Yeah, fresh air would do her good. She grabbed her bag, headed outside, and went across the street to the little coffee shop. After grabbing a cup of coffee, she took a seat at the table by the window, eating her lunch and staring at people outside. Some glanced her way, and gave her that sad smile that they seemed to think made everything okay.
Out in public, she kept to herself. Blowing out a breath, she stared at her food. She wanted that feeling again. The freedom of living, of basking in the glow of the slight danger from doing something that was completely naughty.
Pulling out her cell phone, she typed the Soldiers clubhouse into an Internet search and waited. Although she assumed she wouldn’t find anything, Constance was surprised when a number came up in the search results. Maybe she should have, but she didn’t even hesitate as she called it.
“Yeah?”
A moment of silence stretched on. Had she called the right number? Was this an actual direct line to a biker group? Surely they had to be kind of legitimate, right?
“Um, is this the Soldiers of Wrath Clubhouse?”
“Yeah. This is Weasel. Who the hell is this?”
Her heart thundered hard. “Can I speak to Vengeance?”
“Who is this?” His voice was hard, cold.
“Tell him it’s Constance.”
There was silence, and then in the distance she heard a shout. Glancing around the café, she couldn’t help but smile. Julie, everyone around her, they all expected something specific from her. A routine. Her mother had told her she had to uphold the family name, and with that, it meant not doing anything stupid or rebellious. She had to think about more than herself.
They were gone. She could think of herself now. She could be alive and free, trying to live for herself, and not the idea of what someone else wanted.
“Hello, sweetness,” Vengeance said. “What can I do for you?”
Hearing his voice had her body tightening, her heart racing. She glanced down, still smiling. “Does your offer for a ride still stand?” she asked.
“You want to go for another ride?”
“Yeah, I really do.”
Chapter 6
“So tomorrow then?” Constance said, her voice soft, sweet, and doing all kinds of things to him.
“Yeah, I’ll pick you up from work.”
“Sounds great.”
He disconnected the call, stared at the wall, and wondered if this was how Demon and all the other brothers felt when they’d found the females they wanted in their lives.
She’d found out where he was, , although that probably wouldn’t have been that hard, but hell, he felt pretty fucking good.
Truth was he already knew her details—her full name, her address, phone number. Fuck, she’d probably think he was a stalker if she knew all the digging he’d done on her. But it wasn’t like that. He felt this connection with her, and he didn’t want to pass it up as this one time he met a girl in a graveyard.
He hung the phone up, thinking about their plans for tomorrow.
“What was that about?” Weasel asked, amusement in his voice.
“It was about none of your fucking business.”

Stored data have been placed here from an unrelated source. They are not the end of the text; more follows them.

(** [loss_criterion] reads the trainer and changes nothing.  The
    argument [epoch] may be [None]; a two-phase branch in which neither
    phase test succeeds falls off the end of the method and returns
    [None]. *)
Definition loss_criterion (s : Trainer) (inputs targets : Tensor)
    (epoch : option Z) (earliness_factor entropy_factor : Factor)
  : result (option LossOutput) :=
  match epoch with
  | None => Ok (Some (loss_cross_entropy (model s) inputs targets))
  | Some _ =>
    if String.eqb (lossmode s) "early_reward" then
      Ok (Some (early_loss (model s) inputs targets earliness_factor))
    else if String.eqb (lossmode s) "loss_cross_entropy" then
      Ok (Some (loss_cross_entropy (model s) inputs targets))
    else if String.eqb (lossmode s) "twophase_early_reward" then
      if String.eqb (get_phase s) CLASSIFICATION_PHASE_NAME then
        Ok (Some (loss_cross_entropy (model s) inputs targets))
      else if String.eqb (get_phase s) EARLINESS_PHASE_NAME then
        Ok (Some (early_loss_simple (model s) inputs targets
                    earliness_factor))
      else Ok None
    else if String.eqb (lossmode s) "twophase_linear_loss" then
      if String.eqb (get_phase s) CLASSIFICATION_PHASE_NAME then
        Ok (Some (loss_cross_entropy (model s) inputs targets))
      else if String.eqb (get_phase s) EARLINESS_PHASE_NAME then
        Ok (Some (early_loss_linear (model s) inputs targets
                    earliness_factor entropy_factor))
      else Ok None
    else if String.eqb (lossmode s) "twophase_cross_entropy" then
      if String.eqb (get_phase s) CLASSIFICATION_PHASE_NAME then
        Ok (Some (loss_cross_entropy (model s) inputs targets))
      else if String.eqb (get_phase s) EARLINESS_PHASE_NAME then
        Ok (Some (early_loss_cross_entropy (model s) inputs targets
                    earliness_factor entropy_factor))
      else Ok None
    else Raised (ValueError wrong_loss_mode)
  end.
Lemma NoDup_map_inj {A B} (f : A -> B) (l : list A) (a b : A) :
  NoDup (map f l) -> In a l -> In b l -> f a = f b -> a = b.
Proof.
  induction l as [|x l IH]; simpl; intros Hnd Ha Hb Hf; [contradiction|].
  inversion Hnd as [|? ? Hnotin Hnd']; subst.
  destruct Ha as [Ha|Ha], Hb as [Hb|Hb]; subst.
  - reflexivity.
  - exfalso. apply Hnotin. rewrite Hf. apply in_map. exact Hb.
  - exfalso. apply Hnotin. rewrite <- Hf. apply in_map. exact Ha.
  - apply IH; assumption.
Qed.

(** ** Task ownership *)

(** No task with the identifier of [t] belongs to somebody else. *)
Lemma foreign_find_none (ts : list Task) (t : Task) (caller : ObjectId) :
  NoDup (map t_id ts) -> In t ts -> caller <> t_userId t ->
  find (owned_by (t_id t) caller) ts = None.
Proof.
  intros Hnd Hin Hneq. apply find_none_iff. intros x Hx.
  unfold owned_by.
  destruct (String.eqb (t_id x) (t_id t)) eqn:Hid; simpl; [|reflexivity].
  apply String.eqb_eq in Hid.
  assert (x = t) by (eapply NoDup_map_inj; eauto). subst x.
  apply String.eqb_neq. congruence.
Qed.

(** Nor does an identifier no task has. *)
Lemma missing_find_none (ts : list Task) (id caller : ObjectId) :
  (forall t, In t ts -> t_id t <> id) ->
  find (owned_by id caller) ts = None.
Proof.
  intros H. apply find_none_iff. intros x Hx. unfold owned_by.
  apply (H x) in Hx. apply String.eqb_neq in Hx. rewrite Hx. reflexivity.
Qed.

(** The three single-task handlers on a request whose filter matches
    nothing. *)
Lemma single_task_handlers_not_found (L : Libs) (E : Env) (req : Req) (s : Store)
    (caller : User) (id : ObjectId) :
  user req = Some caller ->
  field_get "id" (params req) = Some id ->
  find (owned_by id (u_id caller)) (tasks s) = None ->
  getTaskById L E req s = (Respond task_not_found, s)
  /\ updateTask L E req s = (Respond task_not_found, s)
  /\ deleteTask L E req s = (Respond task_not_found, s).
Proof.
  intros Hu Hid Hfind.
  unfold getTaskById, updateTask, deleteTask, find_owned,
    Task_findOne, Task_findOneAndDelete.
  rewrite Hu, Hid, Hfind. auto.
Qed.

Lemma replace_task_keeps (doc t : Task) (ts : list Task) :
  t_id t <> t_id doc -> In t ts -> In t (replace_task doc ts).
Proof.
  intros Hne. induction ts as [|x r IH]; simpl; [auto|].
  intros [Hx|Hin].
  - subst x. apply String.eqb_neq in Hne. rewrite Hne. left. reflexivity.
  - destruct (String.eqb (t_id x) (t_id doc)); right; auto.
Qed.

Lemma remove_first_keeps (p : Task -> bool) (t : Task) (ts : list Task) :
  p t = false -> In t ts -> In t (remove_first p ts).
Proof.
  intros Hp. induction ts as [|x r IH]; simpl; [auto|].
  intros [Hx|Hin].
  - subst x. rewrite Hp. left. reflexivity.
  - destruct (p x); [exact Hin|]. right. auto.
Qed.

Lemma find_owned_by (id caller : ObjectId) (ts : list Task) (x : Task) :
  find (owned_by id caller) ts = Some x ->
  In x ts /\ t_id x = id /\ t_userId x = caller.
Proof.
  intros H. apply find_some in H. destruct H as (Hin & Hp).
  unfold owned_by in Hp. apply andb_prop in Hp. destruct Hp as (H1 & H2).
  apply String.eqb_eq in H1, H2. auto.
Qed.

(** Whatever a user asks of the update and delete handlers, the tasks of
    the other users stay in the store as they are. *)
Lemma foreign_task_survives (L : Libs) (E : Env) (s : Store) (t : Task) (B : User)
    (req : Req) :
  NoDup (map t_id (tasks s)) -> In t (tasks s) -> u_id B <> t_userId t ->
  user req = Some B ->
  In t (tasks (snd (updateTask L E req s)))
  /\ In t (tasks (snd (deleteTask L E req s))).
Proof.
  intros Hnd Hin Hneq Hu. split.
  - unfold updateTask, find_owned, Task_findOne. rewrite Hu.
    destruct (field_get "id" (params req)) as [id|]; [|exact Hin].
    destruct (find (owned_by id (u_id B)) (tasks s)) as [x|] eqn:Hf; [|exact Hin].
    destruct (find_owned_by _ _ _ _ Hf) as (Hx & Hxid & Hxo).
    set (doc := apply_patch _ _ _ x).
    assert (Hdoc : t_id doc = t_id x)
      by (unfold doc, apply_patch;
          destruct (field_get "title" (body req)), (field_get "description" (body req)),
            (field_get "status" (body req)); reflexivity).
    unfold Task_save. destruct (validate_task doc); [|exact Hin].
    match goal with
    | |- context [existsb ?f (tasks s)] => destruct (existsb f (tasks s))
    end; [|exact Hin].
    cbn [negb snd set_tasks tasks]. apply replace_task_keeps; [|exact Hin].
    intros Heq.
    assert (t = x).
    { apply (NoDup_map_inj t_id (tasks s)); auto.
      rewrite Heq. destruct (task_eqb_paths doc x); simpl; exact Hdoc. }
    subst x. congruence.
  - unfold deleteTask, Task_findOneAndDelete. rewrite Hu.
    destruct (field_get "id" (params req)) as [id|]; [|exact Hin].
    destruct (find (owned_by id (u_id B)) (tasks s)) as [x|]; [|exact Hin].
    cbn [snd set_tasks tasks]. apply remove_first_keeps; [|exact Hin].
    unfold owned_by. apply andb_false_iff. right. apply String.eqb_neq. congruence.
Qed.
(** X2. The to-do list starts with, and keeps, only trimmed non-empty texts
    in its slots: typing, adding, deleting at any index, moving up from any
    rendered index and moving down from any index but the last preserve it. *)
Theorem clean_tasks_preserved :
  clean_tasks (tasks init) /\
  forall s : state,
    clean_tasks (tasks s) ->
    (forall v, clean_tasks (tasks (dispatch (handleInputChange v) s))) /\
    clean_tasks (tasks (dispatch handleAddTask s)) /\
    (forall i, clean_tasks (tasks (dispatch (handleDeleteTask i) s))) /\
    (forall i, 0 <= i < Z.of_nat (length (tasks s)) ->
       clean_tasks (tasks (dispatch (moveTaskUp i) s))) /\
    (forall i, 0 <= i < Z.of_nat (length (tasks s)) - 1 ->
       clean_tasks (tasks (dispatch (moveTaskDown i) s))).
Proof.
  split.
  { repeat constructor; eexists; (split; [reflexivity |]);
      split; eexists; split; reflexivity. }
  intros s Hclean. split; [| split; [| split; [| split]]].
  - intros v. exact Hclean.
  - unfold dispatch, handleAddTask.
    case_bool_decide as Hne; cbn; [| exact Hclean].
    apply Forall_app. split; [exact Hclean |].
    constructor; [| constructor].
    exists (JS.trim (newTask s)). split; [done |].
    by destruct (trim_decompose (newTask s))
      as (_ & _ & _ & _ & _ & [Hnil | Htrimmed]).
  - intros i. unfold dispatch, handleDeleteTask. cbn.
    destruct (Z.lt_ge_cases i 0) as [Hneg | Hpos].
    + unfold JS.filter. by rewrite filter_from_past.
    + rewrite filter_delete by done. by apply Forall_delete.
  - intros i Hi. destruct (Z.to_nat i) as [| n] eqn:Hn.
    + replace i with 0 by lia. exact Hclean.
    + replace i with (Z.of_nat (S n)) by lia.
      destruct (lookup_lt_is_Some_2 (tasks s) n) as [p Hp]; [lia |].
      destruct (lookup_lt_is_Some_2 (tasks s) (S n)) as [q Hq]; [lia |].
      rewrite (moveTaskUp_tasks s n p q Hp Hq). cbn.
      apply Forall_insert; [apply Forall_insert; [exact Hclean |] |].
      * exact (clean_tasks_lookup _ _ _ Hclean Hq).
      * exact (clean_tasks_lookup _ _ _ Hclean Hp).
  - intros i Hi. rewrite <- (Z2Nat.id i) by lia.
    destruct (lookup_lt_is_Some_2 (tasks s) (Z.to_nat i)) as [p Hp]; [lia |].
    destruct (lookup_lt_is_Some_2 (tasks s) (S (Z.to_nat i))) as [q Hq];
      [lia |].
    rewrite (moveTaskDown_inner s _ p q Hp Hq). cbn.
    apply Forall_insert; [apply Forall_insert; [exact Hclean |] |].
    + exact (clean_tasks_lookup _ _ _ Hclean Hp).
    + exact (clean_tasks_lookup _ _ _ Hclean Hq).
Qed.

Lemma clean_tasks_preserved_witness :
  clean_tasks (tasks init) /\
  clean_tasks
    (tasks (dispatch (handleDeleteTask 1)
              (dispatch (moveTaskUp 2) (dispatch (moveTaskDown 0) init)))).
Proof.
  destruct clean_tasks_preserved as [Hinit Hstep].
  split; [exact Hinit |].
  destruct (Hstep init Hinit) as (_ & _ & _ & _ & Hdown).
  assert (clean_tasks (tasks (dispatch (moveTaskDown 0) init))) as H1
    by (apply Hdown; cbn; lia).
  destruct (Hstep _ H1) as (_ & _ & _ & Hup & _).
  assert (clean_tasks
            (tasks (dispatch (moveTaskUp 2) (dispatch (moveTaskDown 0) init))))
    as H2 by (apply Hup; split; [lia | by vm_compute]).
  destruct (Hstep _ H2) as (_ & _ & Hdel & _).
  exact (Hdel 1).
Defined.

End ToDoListMore.

Section ToDoListMoves.
Import React ToDoList.

Lemma moveTaskUp_as_moveTaskDown (s : state) (n : nat) :
  (S n < length (tasks s))%nat ->
  dispatch (moveTaskUp (Z.of_nat (S n))) s
  = dispatch (moveTaskDown (Z.of_nat n)) s.
Proof.
  intros Hlt.
  destruct (lookup_lt_is_Some_2 (tasks s) n) as [p Hp]; [lia |].
  destruct (lookup_lt_is_Some_2 (tasks s) (S n)) as [q Hq]; [lia |].
  rewrite (moveTaskUp_tasks s n p q Hp Hq), (moveTaskDown_inner s n p q Hp Hq).
  f_equal. apply list_insert_insert_ne. lia.
Qed.

Lemma moveTaskDown_twice (s : state) (n : nat) :
  (S n < length (tasks s))%nat ->
  dispatch (moveTaskDown (Z.of_nat n)) (dispatch (moveTaskDown (Z.of_nat n)) s)
  = s.
Proof.
  intros Hlt.
  destruct (lookup_lt_is_Some_2 (tasks s) n) as [p Hp]; [lia |].
  destruct (lookup_lt_is_Some_2 (tasks s) (S n)) as [q Hq]; [lia |].
  rewrite (moveTaskDown_inner s n p q Hp Hq).
  erewrite moveTaskDown_inner; cbn [tasks newTask].
  - rewrite (swap_twice (tasks s) (S n) n q p) by (done || lia).
    by destruct s.
  - apply list_lookup_insert_eq. rewrite length_insert. lia.
  - rewrite list_lookup_insert_ne by lia. apply list_lookup_insert_eq. lia.
Qed.
(** * Events and participants service: model of [models.py] and [main.py]

    The handlers of [main.py] are embedded as computations over the document
    container.  Python [str] is modelled by Rocq [string], the UTF-8 bytes of
    the text, and Python [int] by [Z].  [str.lower], [str.upper] and the text
    of the error that [list.sort] raises on keys of two types belong to the
    Python runtime and are taken as parameters (class [Python]).  A pydantic
    model and the dict it is turned into are modelled by one record; the
    registration date, the one field whose run-time value is not always a
    [str] and whose key a dict can lack, has a type of its own. *)

From Stdlib Require Import ZArith Ascii String Sorted.
From stdpp Require Import base option list strings gmap.

Open Scope string_scope.
Open Scope list_scope.
Open Scope Z_scope.

(** ** models.py *)

(** What the field [registration_date: str = Field(default_factory=
    datetime.utcnow)] holds at run time: the [str] a supplied value validates
    to, or the [datetime] object the default factory returned, which pydantic
    does not validate (an instant, in microseconds). *)
Inductive registration :=
| Str (s : string)
| Datetime (utcnow : Z).

#[global] Instance registration_eq_dec : EqDecision registration.
Proof. solve_decision. Defined.

Module Participante.
(** [registration_date] is [None] in a dict that has no such key. *)
Record t := mk {
  id : string;
  name : string;
  email : string;
  registration_date : option registration
}.
End Participante.

Module Evento.
Record t := mk {
  id : string;
  name : string;
  description : option string;
  date : string;
  location : string;
  capacity : Z;
  participants : list Participante.t
}.
End Evento.

#[global] Instance Participante_eq_dec : EqDecision Participante.t.
Proof. solve_decision. Defined.

#[global] Instance Evento_eq_dec : EqDecision Evento.t.
Proof. solve_decision. Defined.

(** A request body as the framework hands it to a handler: the validated
    model together with pydantic's record of the fields the caller supplied
    ([__fields_set__]), which is what [.dict(exclude_unset=True)] keeps. *)
Record Body (A : Type) := mkBody {
  model : A;
  fields_set : gset string
}.
Arguments mkBody {A} _ _.
Arguments model {A} _.
Arguments fields_set {A} _.

(** [d.update(body.dict(exclude_unset=True))] on one key. *)
Definition merged {A B : Type} (key : string) (get : A → B)
    (existing : A) (body : Body A) : B :=
  if decide (key ∈ fields_set body) then get (model body) else get existing.

(** [Participante] built from a request payload at the clock reading [utcnow]: [id], [name]
    and [email] are required; a supplied [registration_date] is set, a missing
    one is filled by the default factory and stays out of the set fields. *)
Definition Participante_init (utcnow : Z) (id name email : string)
    (registration_date : option string) : Body Participante.t :=
  match registration_date with
  | Some s =>
      mkBody (Participante.mk id name email (Some (Str s)))
        {["id"; "name"; "email"; "registration_date"]}
  | None =>
      mkBody (Participante.mk id name email (Some (Datetime utcnow)))
        {["id"; "name"; "email"]}
  end.
(* ===== verification/Prelude.v ===== *)
(** * CrowdShare, native code: a verification library

    CrowdShare shares the mobile Internet access of Android phones over an ad-hoc
    Wi-Fi mesh.  The Java application is helped by native programs and libraries
    under [src/jni/]; this library models those that hold decisions, protocols,
    parsers and encodings, and proves what they do, errors included.

    ** The parts and how they interact

    - The packet queue server ([jni/ipqserver/server.c]) is a process that takes the
      packets of the kernel's queue over netlink ([jni/libipq/libipq.c]), asks the Java
      side over a socket who may forward to where, keeps the answers for ten minutes in
      a linked list, and gives each packet its verdict.  [LibIpq] is the netlink
      library over an abstract kernel.  [HistoryList] is the list of authorisations
      over an explicit heap; [HistoryThreads] interleaves its three threads as a step
      relation, one access to a shared variable at a time, under a clock that may be set.
      [IpqServer] is what one iteration of the reader ([read_java]) and of
      the sender ([send_ipq]) does, [IpqProcess] the life of the threads and of the
      connection ([connection_handler], [server_main]), with the calls that block.
    - The configuration language ([jni/adhoc-edify/]) controls the Wi-Fi hardware.
      [EdifyLexer] is the compiled scanner ([edify/lex.yy.c]), [EdifyParser] the compiled
      parser ([edify/y.tab.c]), [Edify] the expressions and built-in functions
      ([edify/expr.c]), [EdifyInstall] the functions that touch the device
      ([install.c]), [EdifyScript] the two programs that put them together ([adhoc.c],
      [edify/main.c]).  [Functions] (in [Edify]) is the interface between an expression
      and the code of its functions; [ScriptOs] and [InstallOs] are the system.
      Specifications and proofs: [EdifyRules] (patterns as regular expressions, those of
      [lexer.l] and those of [lex.yy.c], which lack one) and [EdifyScan], [EdifyTokens],
      [EdifyRanges] for the scanner; [EdifyGrammar] (the grammar
      as derivations) and [EdifyPrecedence] for the parser; [EdifySafety] and
      [EdifyConfig] for the evaluation and the functions that work in place.
    - The interface tool ([jni/ifconfig/ifconfig.c]) is [Ifconfig].  [IwStatus] is the
      part of [jni/iwstatus.c] that does the same for the Java application: its message
      buffer, its arguments and [ifstatus].
    - The voice codecs.  [BasicOps] ([bx16_fixedp/itug191lib/basop32.c]) and [Oper32]
      ([itug729ilib/oper_32b.c], [bvcommon/mathutil.c], [bvcommon/mathtables.c]) are the
      fixed-point arithmetic of the BV16 codec, [BitStream] ([bv16/bitpack.c],
      [bv16/g192.c]) its frames; [SpeexBits] ([speex-1.2rc1/libspeex/bits.c]) the bit
      streams of Speex.  [SilkRange] ([silk/src/SKP_Silk_range_coder.c]) is the range
      coder of SILK, [SilkTables] its distributions ([SKP_Silk_tables_*.c]), [SilkPulses]
      ([SKP_Silk_shell_coder.c], [SKP_Silk_code_signs.c], [SKP_Silk_encode_pulses.c],
      [SKP_Silk_decode_pulses.c]) the excitation it carries.  [SilkMath] has the
      arithmetic of its parameters, [SilkGains] the gains ([SKP_Silk_gain_quant.c]),
      [SilkSort] the sorts ([SKP_Silk_sort.c]), [SilkNlsfTables] and [SilkNlsf] the
      codebooks of line spectral frequencies, their decoding and stabiliser
      ([SKP_Silk_NLSF_MSVQ_decode.c], [SKP_Silk_NLSF_stabilize.c]), [SilkLpc] the filters
      they stand for ([SKP_Silk_NLSF2A*.c], [SKP_Silk_LPC_inv_pred_gain.c]).
      [SilkFrame] is a frame of parameters and excitation in both directions
      ([SKP_Silk_encode_parameters.c], [SKP_Silk_decode_parameters.c],
      [SKP_Silk_decoder_set_fs.c]); [SilkPacket] puts frames and the redundancy for
      earlier packets into packets ([SKP_Silk_encode_frame_FIX.c], from its flags on);
      [SilkDecApi] looks into packets, and [SilkDecoder] goes through them
      ([SKP_Silk_dec_API.c], [SKP_Silk_decode_frame.c]).  What the range coder
      promises its clients is [carries]: a payload from which a list of symbols is read;
      [writes] and [reads] say that a routine codes such a list, and compose.
    - [SqliteEncode] ([jni/sqlite3/encode.c]) stores binary data in SQL strings.
    - [Prelude] and [CString] are shared: the result monad [res] with the kinds of
      undefined behaviour, machine integers, lemmas on lists; the functions of the C
      library that the sources use.

    ** How the code is modelled

    Every definition has the name of the function it translates, and is executable.  A
    computation returns [Ok], an [Err] with the rule of C it broke, or [Diverges]; no
    theorem takes the last two for results.  State is passed explicitly, or is in a small
    monad where a file threads it through many calls ([op] in [BasicOps], [prog] in
    [Ifconfig], the monads of [Edify] and [EdifyInstall]).  Integers are [Z] with the
    wrap-around of their type written where the code can reach it; memory that can be
    reached twice, freed or overrun is a heap or a list of cells ([HistoryList],
    [SqliteEncode], [SpeexBits], the buffers of the scanner), and is a value elsewhere.
    Whatever is not under [src/] (the kernel, netlink and ioctl layouts, property
    service, name resolution) is a class whose laws, where needed, are documented
    behaviour ([NetlinkAbi], [Kernel], [Connection], [InstallOs], [IfSystem] with
    [IfLaws]); witnesses instantiate them.

    ** What the theorems show

    - Packet queue: the list implements a sequence of entries and leaks nothing; a search
      finds exactly the fresh authorisations; the sender accepts exactly what the history
      authorises; answers last 600 s; what undefined behaviour the threads can reach, under
      any interleaving and any setting of the clock, and that they reach it; the process
      takes a bounded number of steps once [running] is cleared, and then has ended or
      waits for ever for a thread in a blocking call; the netlink calls report every
      failure and frame every verdict.
    - Script language: the scanner cuts every script into the longest matches of its
      rules, first rule on a tie, which give the tokens of [lexer.l] but for the counts of
      lines and columns; its tokens are those the parser expects; the parser
      terminates on every sequence of tokens without undefined behaviour, what it accepts
      is derived by the grammar, and everything the grammar with its precedences derives
      is accepted; evaluation terminates and reports its failures; a script of at most
      1025 characters runs from text to result without undefined behaviour; the
      program's exit status is what it should be for a script of any length, unless a
      string overflows the scanner's buffer or a function is undefined.
    - [Ifconfig]: the tool performs the commands its words stand for.
    - [IwStatus]: whatever Java passes, [ifstatus] only shows, and cuts its message.
    - Codecs: the operators are exact arithmetic, clipped, with the flag raised exactly
      on clipping, but for the few that clip silently or in two steps; table functions stay in their tables; frames and bit streams
      round-trip.
    - SILK, from the bytes up: the range coder is lossless, its decoder safe on any
      payload of at most 1020 bytes, and every frame of excitation survives the payload;
      encoder and decoder keep the same gains; decoded frequencies keep their distances
      whatever a packet says; the frames of a packet are recovered by its decoder, with
      the redundancy that was appended, in any memory; a call of the decoder keeps its
      state consistent, unless it reports an error, after which codebooks and rate may
      disagree until a packet of another rate comes, and all of the decoder's own rate
      are read out of bounds.
    - [SqliteEncode]: decoding restores what was encoded, in place or not.

    Several theorems state what the code does where this is not what it promises: those
    behind the findings of the manifest.

    ** Fuel and bounds

    Loops whose end does not follow from the structure of their data run on fuel, and a
    theorem shows that the fuel given is enough: the parser 6 steps for each token and 4
    more, a scan of a token 2 steps more than the buffer has characters, the walk through
    the tables of the scanner 58 ([EdifyLexer.yy_next]), the closure of its states 1000
    ([EdifyScan]), the walks of the list one step for each node, the terminator of
    [SpeexBits] 8 rounds, the scaling of a block of excitation 33 and the indication of
    its least significant bits 17 on what the encoder wrote; the latter is not bounded
    on other payloads ([hostile_payload_overflows]).  Looking for redundancy takes one round
    for each frame of the packet, a table of contents at most 6, the last of which is out of
    bounds.  [insert_terminator_hangs] and [read_java_end_of_file] are the
    loops that do not end.

    ** What is not modelled, and why

    The rest of the codecs (signal processing of BV16, Speex, SILK, GSM and G.722, the
    echo canceller), whose correctness is numerical quality: of SILK the analysis before
    the bit stream, the making of samples behind it, the resampling, and the quantisation
    for the redundancy ([SKP_Silk_LBRR_encode_FIX]), whose bytes [SilkPacket] takes as they
    are; version 4 of its bit stream, which no decoder or encoder is set to.  That the
    filters of a frame are computed without overflow is not shown: what is recovered from
    a packet is so where they are not made ([fullDecoding] 0), and [SilkFrame.decoded]
    says what is decoded where they are.  The JNI wrappers, which copy
    arrays between Java and these libraries; [OSNetworkSystem.cpp], a copy of Android's
    socket layer, all of it calls of the system; the wireless tools and the rest of
    [iwstatus.c], clients of the wireless extensions of the kernel; the Java application; headers of
    SQLite, netfilter and the kernel; [native/], a second copy of [jni/adhoc-edify].  In
    modelled files: allocation succeeds in the parser and the scanner; scanning from
    files and buffer stacks, which no program calls; code under [YYDEBUG] and other
    switches that the build does not set; line and bit counters are assumed not to
    overflow [int].  The tokens of a script are scanned before the parser takes them. *)
From stdpp Require Import base list gmap.
From Stdlib Require Import ZArith Lia Sorted.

Weasel flipped him off, and Vengeance chuckled. The brothers in the club were nosy fuckers, always wanting to know what the fuck was going on with everyone else. This was a family, after all, but still, he wanted to keep what he had felt with Constance to himself. He wanted her, that was undeniable, but opening up about any of it, especially with a fellow Patch, was not what he wanted right now.
He headed down the hall, opened the door that led to the basement, and once at the landing he turned the light on. They stored a lot of shit down here, but there was a punching bag, some old as fuck weights, and privacy.
The latter was why Vengeance worked out down here instead of in the main workout room they had set up.
He took his cut and shirt off, started warming up by bouncing on the balls of his feet and cracking his neck, and went to town on the bag. He kept at it until he was sweaty, the hours seemed to pass, and his knuckles were bruised, the skin starting to open up.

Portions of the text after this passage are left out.